(Collected data)
=-=-=
(* ===== verification/CtlKeys.v ===== *)
(** * Controller: the [gateway_key] table and its compare-and-swap operations

    [crates/wiremesh-controller/src/db.rs].  The table's primary key is
    [(gateway_id, epoch)] and its CHECK constraint admits three states, so it is
    a map from gateways to maps from epochs to rows.  Each operation is the one
    transaction of the source: it commits the returned [Db] or leaves the old
    one.  A failing SQLite call is an [Err] of the caller's (see CtlRotation):
    the transaction rolls back and the [Db] is unchanged. *)
From Stdlib Require Import ZArith Lia Ascii.
From stdpp Require Import sorting.
From S2P Require Import Prelude.
Open Scope Z_scope.

Inductive KeyState : Type := Pending | Active | Retiring.

#[export] Instance KeyState_eq_dec : EqDecision KeyState.
Proof. solve_decision. Defined.

(** The text of the [state] column. *)
Definition state_text (s : KeyState) : string :=
  match s with Pending => "pending" | Active => "active" | Retiring => "retiring" end.

Record KeyRow : Type := { row_pubkey : string; row_state : KeyState }.

#[export] Instance KeyRow_eq_dec : EqDecision KeyRow.
Proof. solve_decision. Defined.

Definition AWAITING_SUBMISSION_SENTINEL : string := "awaiting-submission".

(** [(epoch, pubkey, state)]. *)
Definition GatewayKeyRow : Type := Z * string * KeyState.

(** The rows of one gateway, by epoch. *)
Abbreviation Rows := (gmap Z KeyRow).

Record AuditEntry : Type := {
  au_ts : string; au_actor : string; au_action : string; au_entity : string; au_diff : string }.

(** The tables the key operations read and write: [gateway.status],
    [gateway_key], [state_revision] and [audit_log]. *)
Record Db : Type := {
  gateway_status : gmap Z string;
  gateway_key : gmap Z Rows;
  revision : Z;
  audit_log : list AuditEntry }.

Definition rows_of (db : Db) (gateway_id : Z) : Rows := default ∅ (gateway_key db !! gateway_id).

Definition set_rows (db : Db) (gateway_id : Z) (rows : Rows) : Db :=
  {| gateway_status := gateway_status db; gateway_key := <[gateway_id := rows]> (gateway_key db);
     revision := revision db; audit_log := audit_log db |}.

Definition bump_revision_tx (db : Db) : Db :=
  {| gateway_status := gateway_status db; gateway_key := gateway_key db;
     revision := revision db + 1; audit_log := audit_log db |}.

Definition append_audit (db : Db) (e : AuditEntry) : Db :=
  {| gateway_status := gateway_status db; gateway_key := gateway_key db;
     revision := revision db; audit_log := audit_log db ++ [e] |}.

(** [ORDER BY epoch]. *)
Definition epoch_le (a b : Z * KeyRow) : Prop := fst a <= fst b.

#[export] Instance epoch_le_dec a b : Decision (epoch_le a b).
Proof. unfold epoch_le. apply _. Defined.

Definition ordered (rows : Rows) : list GatewayKeyRow :=
  map (fun '(e, r) => (e, row_pubkey r, row_state r)) (merge_sort epoch_le (map_to_list rows)).

Definition all_keys_for_gateway (db : Db) (gateway_id : Z) : list GatewayKeyRow :=
  ordered (rows_of db gateway_id).

Definition is_state (s : KeyState) (k : GatewayKeyRow) : bool := bool_decide (snd k = s).

Definition active_keys_for_gateway (db : Db) (gateway_id : Z) : list GatewayKeyRow :=
  List.filter (is_state Active) (all_keys_for_gateway db gateway_id).

Definition in_rotation (rows : Rows) : bool :=
  existsb (fun k => is_state Pending k || is_state Retiring k)%bool (ordered rows).

Definition gateways_with_rotation_state (db : Db) : list Z :=
  merge_sort Z.le (map fst (filter (fun '(_, rows) => in_rotation rows = true) (map_to_list (gateway_key db)))).

Definition active_gateway_ids (db : Db) : list Z :=
  merge_sort Z.le (map fst (filter (fun '(_, s) => s = "active") (map_to_list (gateway_status db)))).

Definition keys_snapshot (db : Db) (gateway_id : Z) : list GatewayKeyRow * Z :=
  (all_keys_for_gateway db gateway_id, revision db).

(** [SELECT MAX(epoch)]. *)
Definition max_epoch (rows : Rows) : option Z :=
  foldr (fun k m => Some (match m with None => k | Some m => Z.max k m end)) None
    (map fst (map_to_list rows)).

Record RotateKeyOutcome : Type := { rk_epoch : Z; rk_pubkey : string }.

Definition show_i64 (n : Z) : string :=
  if n <? 0 then String "-" (show_uint (- n)) else show_uint n.

Definition rotate_key (db : Db) (gateway_id : Z) (actor now : string) :
    result string RotateKeyOutcome * Db :=
  if bool_decide (gateway_status db !! gateway_id = Some "active") then
    let rows := rows_of db gateway_id in
    let new_epoch := match max_epoch rows with Some e => e + 1 | None => 0 end in
    let row := {| row_pubkey := AWAITING_SUBMISSION_SENTINEL; row_state := Pending |} in
    let entry := {| au_ts := now; au_actor := actor; au_action := "key-rotate";
                    au_entity := "gateway/" +:+ show_i64 gateway_id;
                    au_diff := "{" +:+ String (ascii_of_nat 34) "epoch" +:+
                               String (ascii_of_nat 34) ":" +:+ show_i64 new_epoch +:+ "}" |} in
    (Ok {| rk_epoch := new_epoch; rk_pubkey := AWAITING_SUBMISSION_SENTINEL |},
     bump_revision_tx (append_audit (set_rows db gateway_id (<[new_epoch := row]> rows)) entry))
  else
    (Err ("RotateKey: no ACTIVE gateway row with id " +:+ show_i64 gateway_id +:+
          " to rotate a key for"), db).

Inductive CasOutcome : Type := Applied | NoMatch.

Inductive DropPendingOutcome : Type :=
| Dropped
| RowAbsent
| RowSuperseded (state : KeyState).

Definition set_epoch_pubkey (db : Db) (gateway_id epoch : Z) (pubkey : string) : CasOutcome * Db :=
  let rows := rows_of db gateway_id in
  match rows !! epoch with
  | Some {| row_pubkey := p; row_state := Pending |} =>
      if bool_decide (p = AWAITING_SUBMISSION_SENTINEL) then
        (Applied, bump_revision_tx (set_rows db gateway_id
          (<[epoch := {| row_pubkey := pubkey; row_state := Pending |}]> rows)))
      else (NoMatch, db)
  | _ => (NoMatch, db)
  end.

Definition is_real_pending (rows : Rows) (epoch : Z) : bool :=
  match rows !! epoch with
  | Some {| row_pubkey := p; row_state := Pending |} =>
      negb (bool_decide (p = AWAITING_SUBMISSION_SENTINEL))
  | _ => false
  end.

(** [SET state = 'retiring' WHERE state = 'active'] on one row. *)
Definition demote (r : KeyRow) : KeyRow :=
  match row_state r with
  | Active => {| row_pubkey := row_pubkey r; row_state := Retiring |}
  | _ => r
  end.

Definition activate (r : KeyRow) : KeyRow := {| row_pubkey := row_pubkey r; row_state := Active |}.

Definition promote_rows (rows : Rows) (epoch : Z) : Rows := alter activate epoch (demote <$> rows).

Definition promote_epoch (db : Db) (gateway_id epoch : Z) : CasOutcome * Db :=
  let rows := rows_of db gateway_id in
  if is_real_pending rows epoch then
    (Applied, bump_revision_tx (set_rows db gateway_id (promote_rows rows epoch)))
  else (NoMatch, db).

Definition retire_epoch (db : Db) (gateway_id epoch : Z) : CasOutcome * Db :=
  let rows := rows_of db gateway_id in
  match rows !! epoch with
  | Some {| row_state := Retiring |} =>
      (Applied, bump_revision_tx (set_rows db gateway_id (delete epoch rows)))
  | _ => (NoMatch, db)
  end.

Definition drop_pending_epoch (db : Db) (gateway_id epoch : Z) : DropPendingOutcome * Db :=
  let rows := rows_of db gateway_id in
  match rows !! epoch with
  | Some {| row_state := Pending |} =>
      (Dropped, bump_revision_tx (set_rows db gateway_id (delete epoch rows)))
  | Some r => (RowSuperseded (row_state r), db)
  | None => (RowAbsent, db)
  end.

(** ** Lemmas on rows *)

Lemma rows_of_set db g rows g' :
  rows_of (set_rows db g rows) g' = if decide (g = g') then rows else rows_of db g'.
Proof.
  unfold rows_of, set_rows. cbn. destruct (decide (g = g')) as [-> | Hne].
  - by rewrite lookup_insert_eq.
  - by rewrite lookup_insert_ne.
Qed.

Lemma rows_of_bump db g : rows_of (bump_revision_tx db) g = rows_of db g.
Proof. done. Qed.

Lemma rows_of_audit db e g : rows_of (append_audit db e) g = rows_of db g.
Proof. done. Qed.

Create HintDb keys.

#[export] Hint Rewrite rows_of_set rows_of_bump rows_of_audit : keys.

Lemma elem_of_ordered rows e p s :
  (e, p, s) ∈ ordered rows <-> rows !! e = Some {| row_pubkey := p; row_state := s |}.
Proof.
  unfold ordered. rewrite list_elem_of_In, in_map_iff. split.
  - intros ([e' [p' s']] & [= -> -> ->] & Hin). apply list_elem_of_In in Hin.
    rewrite merge_sort_Permutation in Hin. by apply elem_of_map_to_list in Hin.
  - intros Hl. exists (e, {| row_pubkey := p; row_state := s |}). split; [done|].
    apply list_elem_of_In. rewrite merge_sort_Permutation. by apply elem_of_map_to_list.
Qed.

Lemma max_epoch_spec rows :
  match max_epoch rows with
  | Some m => (exists r, rows !! m = Some r) /\ forall e r, rows !! e = Some r -> e <= m
  | None => rows = ∅
  end.
Proof.
  unfold max_epoch.
  assert (forall l : list (Z * KeyRow),
    match foldr (fun k m => Some (match m with None => k | Some m => Z.max k m end)) None (map fst l) with
    | Some m => (exists r, (m, r) ∈ l) /\ forall e r, (e, r) ∈ l -> e <= m
    | None => l = []
    end) as H.
  { induction l as [|[e r] l IH]; [done|]. cbn.
    destruct (foldr _ _ _) as [m|].
    - destruct IH as [[r' Hr'] Hm]. split.
      + destruct (Z.max_spec e m) as [[_ ->] | [_ ->]]; [exists r'; by right|exists r; by left].
      + intros e' r'' [[= -> ->] | Hin]%elem_of_cons; [lia|]. specialize (Hm _ _ Hin). lia.
    - subst l. split; [exists r; by left|].
      intros e' r'' [[= -> ->] | Hin]%elem_of_cons; [lia|]. by apply elem_of_nil in Hin. }
  specialize (H (map_to_list rows)). destruct (foldr _ _ _) as [m|].
  - destruct H as [[r Hr] Hm]. split.
    + exists r. by apply elem_of_map_to_list.
    + intros e r' Hl. apply (Hm e r'). by apply elem_of_map_to_list.
  - by apply map_to_list_empty_iff in H.
Qed.

(** The lookup of a row after a promote. *)
Lemma lookup_promote rows epoch e :
  promote_rows rows epoch !! e =
  if decide (e = epoch) then activate <$> (demote <$> rows !! e) else demote <$> rows !! e.
Proof.
  unfold promote_rows. destruct (decide (e = epoch)) as [-> | Hne].
  - by rewrite lookup_alter_eq, lookup_fmap.
  - by rewrite lookup_alter_ne, lookup_fmap.
Qed.

Lemma is_real_pending_spec rows epoch :
  is_real_pending rows epoch = true <->
  exists p, rows !! epoch = Some {| row_pubkey := p; row_state := Pending |} /\
            p <> AWAITING_SUBMISSION_SENTINEL.
Proof.
  unfold is_real_pending. destruct (rows !! epoch) as [[p []]|].
  - rewrite negb_true_iff, bool_decide_eq_false. split; [eauto|intros (? & [= ->] & ?); done].
  - split; [done|by intros (? & [=] & ?)].
  - split; [done|by intros (? & [=] & ?)].
  - split; [done|by intros (? & [=] & ?)].
Qed.
(** ** The abstract lifecycle *)

Abbreviation View := (gmap Z KeyRow * option RotationTracker)%type.

Definition view (w : World) (g : Z) : View := (rows_of (w_db w) g, rotations w !! g).

Definition stamp_promoted (t : RotationTracker) (now : Z) : RotationTracker :=
  {| pending_epoch := pending_epoch t; prior_active_epoch := prior_active_epoch t;
     started_at := started_at t; promoted_at := Some now; live_acks := live_acks t;
     installed_at := installed_at t |}.

Definition with_acks (t : RotationTracker) (acks : gset Z) : RotationTracker :=
  {| pending_epoch := pending_epoch t; prior_active_epoch := prior_active_epoch t;
     started_at := started_at t; promoted_at := promoted_at t; live_acks := acks;
     installed_at := installed_at t |}.

Definition sentinel_row : KeyRow :=
  {| row_pubkey := AWAITING_SUBMISSION_SENTINEL; row_state := Pending |}.

(** Why a promote may happen: every connected peer acked, or 90 s passed. *)
Definition promote_due (t : RotationTracker) (now : Z) : Prop :=
  (exists peers : gset Z, peers <> ∅ /\ peers ⊆ live_acks t) \/ started_at t + GRACE_PROMOTE <= now.

Inductive lstep : Z -> View -> Z -> View -> Prop :=
| L_idle now now' v : now <= now' -> lstep now v now' v
| L_rotate now rows s e :
    rows !! e = None -> lstep now (rows, s) now (<[e := sentinel_row]> rows, s)
| L_submit now rows s e p :
    rows !! e = Some sentinel_row ->
    lstep now (rows, s) now (<[e := {| row_pubkey := p; row_state := Pending |}]> rows, s)
| L_ack now rows t acks : lstep now (rows, Some t) now (rows, Some (with_acks t acks))
| L_seed now rows s e prior :
    select_live_pending (ordered rows) = Some (e, prior) ->
    (forall t, s = Some t -> pending_epoch t <> e) ->
    lstep now (rows, s) now (rows, Some (fresh_tracker e prior now))
| L_promote now rows t :
    promoted_at t = None -> is_real_pending rows (pending_epoch t) = true -> promote_due t now ->
    lstep now (rows, Some t) now (promote_rows rows (pending_epoch t), Some (stamp_promoted t now))
| L_retire now rows t s e p :
    promoted_at t = Some s -> prior_active_epoch t = Some e -> s + RETIRE_GRACE <= now ->
    rows !! e = Some {| row_pubkey := p; row_state := Retiring |} ->
    lstep now (rows, Some t) now (delete e rows, None)
| L_drop now rows t :
    promoted_at t = None -> started_at t + ABORT_AFTER <= now ->
    rows !! pending_epoch t = Some sentinel_row ->
    lstep now (rows, Some t) now (delete (pending_epoch t) rows, None)
| L_over now rows t :
    promoted_at t = None -> started_at t + ABORT_AFTER <= now -> rows !! pending_epoch t = None ->
    lstep now (rows, Some t) now (rows, None)
| L_finish now rows t s :
    promoted_at t = Some s -> prior_active_epoch t = None ->
    lstep now (rows, Some t) now (rows, None)
| L_orphan now rows e p :
    rows !! e = Some {| row_pubkey := p; row_state := Retiring |} ->
    lstep now (rows, None) now (delete e rows, None).
(** C31: An enrolled gateway has exactly one active key after any run, and that
    key is a real one: no failed call, abort, late submission or stacked
    rotation leaves it without a key or with the sentinel. *)
Theorem one_active_key (w : World) (g now : Z) (l : list Act)
    (Ht : timely now l) (Hf : fits_along w g l)
    (Hok : rows_ok (rows_of (w_db w) g)) (Ha : exists e, in_state Active (rows_of (w_db w) g) e) :
  exists e p,
    rows_of (w_db (acts w l)) g !! e = Some {| row_pubkey := p; row_state := Active |} /\
    p <> AWAITING_SUBMISSION_SENTINEL /\
    forall e', in_state Active (rows_of (w_db (acts w l)) g) e' -> e' = e.
Proof.
  pose proof (run_lsteps w g now l Ht Hf) as Hl.
  apply (lsteps_invariant (fun v => rows_ok (fst v) /\ exists e, in_state Active (fst v) e)) in Hl
    as [Hok' [e He]]; [| |done].
  - destruct He as [p Hp]. exists e, p. split_and!; [done|by eapply (ro_real _ Hok')|].
    intros e' He'. apply (ro_unique _ Hok'); [done|by exists p].
  - intros ? v ? v' Hs [H1 H2]. split; [by eapply lstep_rows_ok|by eapply lstep_has_active].
Qed.

(** ** The grace of retiring keys

    [D e] bounds from above the instant epoch [e] became retiring. *)

Definition anchor (t : RotationTracker) : Z := default (started_at t) (promoted_at t).
(* ===== verification/CtlConverge.v ===== *)
(** * Controller: sweeps finish every rotation

    After a controller start (no tracker in memory) and with nothing but sweeps,
    whatever rows a gateway has, each pending epoch is promoted or aborted, each
    retiring one deleted, and only active rows remain within a bound linear in
    the number of pending rows. *)
From Stdlib Require Import ZArith Lia.
From S2P Require Import Prelude CtlKeys CtlRotation CtlLifecycle CtlGrace.
Open Scope Z_scope.

(** ** The pending epochs of a gateway *)

Definition pend (rows : gmap Z KeyRow) : gset Z :=
  dom (filter (fun kr : Z * KeyRow => row_state (snd kr) = Pending) rows).

Definition npend (rows : gmap Z KeyRow) : Z := Z.of_nat (size (pend rows)).

Lemma elem_of_pend rows e : e ∈ pend rows <-> in_state Pending rows e.
Proof.
  unfold pend, in_state. rewrite elem_of_dom. split.
  - intros [[p s] [Hl Hs]%map_lookup_filter_Some]. cbn in Hs. subst s. by exists p.
  - intros [p Hp]. exists {| row_pubkey := p; row_state := Pending |}.
    by apply map_lookup_filter_Some.
Qed.

Lemma npend_remove rows rows' e :
  in_state Pending rows e ->
  (forall e', in_state Pending rows' e' <-> e' <> e /\ in_state Pending rows e') ->
  npend rows' = npend rows - 1.
Proof.
  intros He H. unfold npend.
  assert (pend rows' = pend rows ∖ {[e]}) as ->.
  { apply set_eq. intros e'. rewrite elem_of_difference, elem_of_singleton, !elem_of_pend, H. tauto. }
  assert (size ({[e]} : gset Z) = 1%nat) as H1 by apply size_singleton.
  rewrite size_difference, H1.
  - assert (size (pend rows) <> 0%nat) as Hs; [|lia].
    intros Hz. apply size_empty_inv in Hz. apply elem_of_pend in He. set_solver.
  - intros e' ->%elem_of_singleton. by apply elem_of_pend.
Qed.

Lemma npend_zero rows : npend rows = 0 <-> forall e, ~ in_state Pending rows e.
Proof.
  unfold npend. split.
  - intros Hz e He%elem_of_pend. assert (size (pend rows) = 0%nat) as Hs by lia.
    apply size_empty_inv in Hs. set_solver.
  - intros H. assert (pend rows ≡ ∅) as Hp; [|by rewrite Hp, size_empty].
    intros e. rewrite elem_of_pend. split; [by intros ?%H|set_solver].
Qed.

Lemma npend_same rows rows' :
  (forall e, in_state Pending rows' e <-> in_state Pending rows e) -> npend rows' = npend rows.
Proof.
  intros H. unfold npend. f_equal. f_equal. apply set_eq. intros e. by rewrite !elem_of_pend.
Qed.

Lemma npend_nonneg rows : 0 <= npend rows.
Proof. unfold npend. lia. Qed.

(** ** What [select_live_pending] finds *)

Lemma list_max_opt_spec l :
  match list_max_opt l with
  | Some m => m ∈ l /\ forall x, x ∈ l -> x <= m
  | None => l = []
  end.
Proof.
  induction l as [|x l IH]; [done|].
  change (list_max_opt (x :: l)) with
    (Some (match list_max_opt l with None => x | Some m => Z.max x m end)).
  destruct (list_max_opt l) as [m|].
  - destruct IH as [Hm Hmax]. split.
    + destruct (Z.max_spec x m) as [[_ ->] | [_ ->]]; [by right|by left].
    + intros y [-> | Hy]%elem_of_cons; [lia|]. specialize (Hmax y Hy). lia.
  - subst l. split; [by left|]. intros y [-> | Hy]%elem_of_cons; [lia|by apply elem_of_nil in Hy].
Qed.

Lemma elem_of_filtered rows s e p st :
  (e, p, st) ∈ List.filter (is_state s) (ordered rows) <->
  st = s /\ rows !! e = Some {| row_pubkey := p; row_state := s |}.
Proof.
  rewrite list_elem_of_In, filter_In, <- list_elem_of_In, elem_of_ordered.
  unfold is_state. cbn. rewrite bool_decide_eq_true. split.
  - by intros [? ->].
  - by intros [-> ?].
Qed.
(** A fresh database after [run_migrations]. *)
Definition empty_store : Store :=
  {| segment := []; cidr := []; gateway := []; gateway_candidate := []; key_rows := ∅; relay := [];
     certificate := []; enrollment_token := []; api_token := []; policy_versions := [];
     policy_rule := []; state_revision := 0; audit_rows := [] |}.

(** ** Transactions *)

Inductive DbError : Type :=
| SqlError
| EmptyCidrs (segment : string)
| OverlapError (conflicting_segment : string)
| BadStoredCidr (text : string)
| PolicyRejected (errors : list string)
| Bail (msg : string)
| DbPanic.

Definition tx (E A : Type) : Type := Store -> result E (A * Store).

#[export] Instance tx_ret (E : Type) : MRet (tx E) := fun A a s => Ok (a, s).
#[export] Instance tx_bind (E : Type) : MBind (tx E) :=
  fun A B k m s => match m s with Ok (a, s') => k a s' | Err e => Err e end.

Definition fail {E A : Type} (e : E) : tx E A := fun s => Err e.
Definition get {E : Type} : tx E Store := fun s => Ok (s, s).
Definition modify {E : Type} (f : Store -> Store) : tx E unit := fun s => Ok (tt, f s).
Definition ensure {E : Type} (b : bool) (e : E) : tx E unit := if b then mret tt else fail e.

(** [tx.commit()], or the rollback that leaves the database as it was. *)
Definition commit {E A : Type} (m : tx E A) (s : Store) : result E A * Store :=
  match m s with Ok (a, s') => (Ok a, s') | Err e => (Err e, s) end.

Definition set_segments (l : list SegmentRow) (s : Store) : Store :=
  {| segment := l; cidr := cidr s; gateway := gateway s; gateway_candidate := gateway_candidate s;
     key_rows := key_rows s; relay := relay s; certificate := certificate s;
     enrollment_token := enrollment_token s; api_token := api_token s;
     policy_versions := policy_versions s; policy_rule := policy_rule s;
     state_revision := state_revision s; audit_rows := audit_rows s |}.
Definition set_cidrs (l : list CidrRow) (s : Store) : Store :=
  {| segment := segment s; cidr := l; gateway := gateway s; gateway_candidate := gateway_candidate s;
     key_rows := key_rows s; relay := relay s; certificate := certificate s;
     enrollment_token := enrollment_token s; api_token := api_token s;
     policy_versions := policy_versions s; policy_rule := policy_rule s;
     state_revision := state_revision s; audit_rows := audit_rows s |}.
Definition set_gateways (l : list GatewayRec) (s : Store) : Store :=
  {| segment := segment s; cidr := cidr s; gateway := l; gateway_candidate := gateway_candidate s;
     key_rows := key_rows s; relay := relay s; certificate := certificate s;
     enrollment_token := enrollment_token s; api_token := api_token s;
     policy_versions := policy_versions s; policy_rule := policy_rule s;
     state_revision := state_revision s; audit_rows := audit_rows s |}.
Definition set_candidates (l : list CandidateRow) (s : Store) : Store :=
  {| segment := segment s; cidr := cidr s; gateway := gateway s; gateway_candidate := l;
     key_rows := key_rows s; relay := relay s; certificate := certificate s;
     enrollment_token := enrollment_token s; api_token := api_token s;
     policy_versions := policy_versions s; policy_rule := policy_rule s;
     state_revision := state_revision s; audit_rows := audit_rows s |}.
Definition set_key_rows (m : gmap Z Rows) (s : Store) : Store :=
  {| segment := segment s; cidr := cidr s; gateway := gateway s; gateway_candidate := gateway_candidate s;
     key_rows := m; relay := relay s; certificate := certificate s;
     enrollment_token := enrollment_token s; api_token := api_token s;
     policy_versions := policy_versions s; policy_rule := policy_rule s;
     state_revision := state_revision s; audit_rows := audit_rows s |}.
Definition set_relays (l : list RelayRec) (s : Store) : Store :=
  {| segment := segment s; cidr := cidr s; gateway := gateway s; gateway_candidate := gateway_candidate s;
     key_rows := key_rows s; relay := l; certificate := certificate s;
     enrollment_token := enrollment_token s; api_token := api_token s;
     policy_versions := policy_versions s; policy_rule := policy_rule s;
     state_revision := state_revision s; audit_rows := audit_rows s |}.
Definition set_certificates (l : list CertRec) (s : Store) : Store :=
  {| segment := segment s; cidr := cidr s; gateway := gateway s; gateway_candidate := gateway_candidate s;
     key_rows := key_rows s; relay := relay s; certificate := l;
     enrollment_token := enrollment_token s; api_token := api_token s;
     policy_versions := policy_versions s; policy_rule := policy_rule s;
     state_revision := state_revision s; audit_rows := audit_rows s |}.
Definition set_enrollment_tokens (l : list TokenRec) (s : Store) : Store :=
  {| segment := segment s; cidr := cidr s; gateway := gateway s; gateway_candidate := gateway_candidate s;
     key_rows := key_rows s; relay := relay s; certificate := certificate s;
     enrollment_token := l; api_token := api_token s;
     policy_versions := policy_versions s; policy_rule := policy_rule s;
     state_revision := state_revision s; audit_rows := audit_rows s |}.
Definition set_api_tokens (l : list ApiTokenRec) (s : Store) : Store :=
  {| segment := segment s; cidr := cidr s; gateway := gateway s; gateway_candidate := gateway_candidate s;
     key_rows := key_rows s; relay := relay s; certificate := certificate s;
     enrollment_token := enrollment_token s; api_token := l;
     policy_versions := policy_versions s; policy_rule := policy_rule s;
     state_revision := state_revision s; audit_rows := audit_rows s |}.
Definition set_policy (vs : list PolicyVersionRow) (rs : list PolicyRuleRow) (s : Store) : Store :=
  {| segment := segment s; cidr := cidr s; gateway := gateway s; gateway_candidate := gateway_candidate s;
     key_rows := key_rows s; relay := relay s; certificate := certificate s;
     enrollment_token := enrollment_token s; api_token := api_token s;
     policy_versions := vs; policy_rule := rs;
     state_revision := state_revision s; audit_rows := audit_rows s |}.
Definition set_revision (r : Z) (s : Store) : Store :=
  {| segment := segment s; cidr := cidr s; gateway := gateway s; gateway_candidate := gateway_candidate s;
     key_rows := key_rows s; relay := relay s; certificate := certificate s;
     enrollment_token := enrollment_token s; api_token := api_token s;
     policy_versions := policy_versions s; policy_rule := policy_rule s;
     state_revision := r; audit_rows := audit_rows s |}.
Definition set_audit (l : list AuditEntry) (s : Store) : Store :=
  {| segment := segment s; cidr := cidr s; gateway := gateway s; gateway_candidate := gateway_candidate s;
     key_rows := key_rows s; relay := relay s; certificate := certificate s;
     enrollment_token := enrollment_token s; api_token := api_token s;
     policy_versions := policy_versions s; policy_rule := policy_rule s;
     state_revision := state_revision s; audit_rows := l |}.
=-=-=
• _WHAT THE EXERCISE ASKS_: Going back to the entries above, set down exactly the lines that begin at the one with "assert (forall l" and end at the one with "Definition view (w", both included, and nothing else.

• _RESPONSE BOX_:
  assert (forall l : list (Z * KeyRow),
    match foldr (fun k m => Some (match m with None => k | Some m => Z.max k m end)) None (map fst l) with
    | Some m => (exists r, (m, r) ∈ l) /\ forall e r, (e, r) ∈ l -> e <= m
    | None => l = []
    end) as H.
  { induction l as [|[e r] l IH]; [done|]. cbn.
    destruct (foldr _ _ _) as [m|].
    - destruct IH as [[r' Hr'] Hm]. split.
      + destruct (Z.max_spec e m) as [[_ ->] | [_ ->]]; [exists r'; by right|exists r; by left].
      + intros e' r'' [[= -> ->] | Hin]%elem_of_cons; [lia|]. specialize (Hm _ _ Hin). lia.
    - subst l. split; [exists r; by left|].
      intros e' r'' [[= -> ->] | Hin]%elem_of_cons; [lia|]. by apply elem_of_nil in Hin. }
  specialize (H (map_to_list rows)). destruct (foldr _ _ _) as [m|].
  - destruct H as [[r Hr] Hm]. split.
    + exists r. by apply elem_of_map_to_list.
    + intros e r' Hl. apply (Hm e r'). by apply elem_of_map_to_list.
  - by apply map_to_list_empty_iff in H.
Qed.

(** The lookup of a row after a promote. *)
Lemma lookup_promote rows epoch e :
  promote_rows rows epoch !! e =
  if decide (e = epoch) then activate <$> (demote <$> rows !! e) else demote <$> rows !! e.
Proof.
  unfold promote_rows. destruct (decide (e = epoch)) as [-> | Hne].
  - by rewrite lookup_alter_eq, lookup_fmap.
  - by rewrite lookup_alter_ne, lookup_fmap.
Qed.

Lemma is_real_pending_spec rows epoch :
  is_real_pending rows epoch = true <->
  exists p, rows !! epoch = Some {| row_pubkey := p; row_state := Pending |} /\
            p <> AWAITING_SUBMISSION_SENTINEL.
Proof.
  unfold is_real_pending. destruct (rows !! epoch) as [[p []]|].
  - rewrite negb_true_iff, bool_decide_eq_false. split; [eauto|intros (? & [= ->] & ?); done].
  - split; [done|by intros (? & [=] & ?)].
  - split; [done|by intros (? & [=] & ?)].
  - split; [done|by intros (? & [=] & ?)].
Qed.
(** ** The abstract lifecycle *)

Abbreviation View := (gmap Z KeyRow * option RotationTracker)%type.

Definition view (w : World) (g : Z) : View := (rows_of (w_db w) g, rotations w !! g).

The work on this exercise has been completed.